Reto Hug

Personal information
- Born: 24 January 1975 (age 51) Marthalen, Switzerland
- Height: 1.88 m (6 ft 2 in)
- Weight: 70 kg (154 lb)

Sport
- Country: Switzerland

Medal record
Men's triathlon
Representing Switzerland
ITU Triathlon World Championships
| Silver medal – second place | 2005 Gamagōri | Elite men's race |
| Bronze medal – third place | 2008 Vancouver | Elite men's race |

= Reto Hug =

Swiss triathlete (born 1975)

Reto Hug (born 24 January 1975 in Marthalen) is a former athlete from Switzerland, who competed in the triathlon.

==Athletic career==

===Olympics===
Hug competed in his first Olympic triathlon at the 2000 Summer Olympics.
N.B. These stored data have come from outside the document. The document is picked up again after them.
(** * refresh_sheet.py: Shopify orders to a spreadsheet tab

    A shallow embedding of [src/refresh_sheet.py] and the properties of it
    that the specification states.

    Conventions of the embedding.
    - A Python [str] is a Rocq [string].  Text outside ASCII appears as its
      UTF-8 bytes: [strip] and the regular expression's [\s] know the UTF-8
      encodings of every Unicode white-space character, while [lower], [\d]
      and the numeral readers of [int] and [float] act on ASCII letters and
      digits only, and a string is measured in bytes.
    - A decoded JSON document is a [value]; a Python [float] is a binary64
      number ([PrimFloat.float]); a Python [int] is a [Z].
    - A call that can raise returns a [result]; [try ... except Exception]
      is a [match] on it.
    - The network and the spreadsheet service are explicit: the fetcher and
      [main] thread a [world] that records every request sent and holds the
      spreadsheet's tabs. *)

From Stdlib Require Import ZArith List String Ascii Bool Lia Floats DecimalString
  Sorted.
Import ListNotations.

Local Open Scope list_scope.
Local Open Scope string_scope.
Local Open Scope Z_scope.

(** ** Exceptions and results *)

Inductive exn : Type :=
| AttributeError
| TypeError
| ValueError
| KeyError
| IndexError
| OverflowError
| ConnectionError
| RuntimeError (msg : string).

Inductive result (A : Type) : Type :=
| Ok (a : A)
| Raise (e : exn).

Arguments Ok {A} a.
Arguments Raise {A} e.

Definition bind {A B : Type} (m : result A) (k : A -> result B) : result B :=
  match m with
  | Ok a => k a
  | Raise e => Raise e
  end.

Notation "x <- m ;; k" := (bind m (fun x => k))
  (at level 61, m at next level, right associativity).

Fixpoint mapM {A B : Type} (f : A -> result B) (l : list A) : result (list B) :=
  match l with
  | [] => Ok []
  | x :: r => y <- f x ;; ys <- mapM f r ;; Ok (y :: ys)
  end.

(** ** Strings *)

Module Str.

Definition chr (n : nat) : string := String (ascii_of_nat n) EmptyString.

Definition code (c : ascii) : nat := nat_of_ascii c.

Definition between (lo hi n : nat) : bool := Nat.leb lo n && Nat.leb n hi.

Definition is_digit (c : ascii) : bool := between 48 57 (code c).

Definition is_upper (c : ascii) : bool := between 65 90 (code c).

Definition lower_char (c : ascii) : ascii :=
  if is_upper c then ascii_of_nat (code c + 32) else c.

(** [str.lower] on ASCII letters. *)
Fixpoint lower (s : string) : string :=
  match s with
  | EmptyString => EmptyString
  | String c r => String (lower_char c) (lower r)
  end.

Definition rev (s : string) : string :=
  string_of_list_ascii (List.rev (list_ascii_of_string s)).

(** White space as [str.isspace] has it: U+0009..000D, U+001C..0020,
    U+0085, U+00A0, U+1680, U+2000..200A, U+2028, U+2029, U+202F, U+205F
    and U+3000, the last ones by their UTF-8 bytes. *)
Definition is_space1 (a : ascii) : bool :=
  let n := code a in between 9 13 n || between 28 32 n.

Definition is_space2 (a b : ascii) : bool :=
  Nat.eqb (code a) 194 && (Nat.eqb (code b) 133 || Nat.eqb (code b) 160).

Definition is_space3 (a b c : ascii) : bool :=
  let x := code a in
  let y := code b in
  let z := code c in
  (Nat.eqb x 225 && Nat.eqb y 154 && Nat.eqb z 128)
  || (Nat.eqb x 226 && Nat.eqb y 128
      && (between 128 138 z || Nat.eqb z 168 || Nat.eqb z 169 || Nat.eqb z 175))
  || (Nat.eqb x 226 && Nat.eqb y 129 && Nat.eqb z 159)
  || (Nat.eqb x 227 && Nat.eqb y 128 && Nat.eqb z 128).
He took eighth place with a total time of 1:49:21.30. At the following games, Hug competed again in the triathlon competition, placing 40th with a time of 2:01:40.43. In 2008, Hug returned to the Olympics and placed 29th in triathlon with a time of 1:52:04.93.

===ITU events===
In International Triathlon Union (ITU), Hug has taken 2nd at the 2005 ITU Triathlon World Championships and placed 3rd at the 2008 ITU Triathlon World Championships. He is also the 1999 ETU Triathlon European Champion.

Following the end of 2012 season he retired from professional sport. He is married to Swiss triathlete Nicola Spirig. They have a son, born in 2013 and a daughter, born 2017.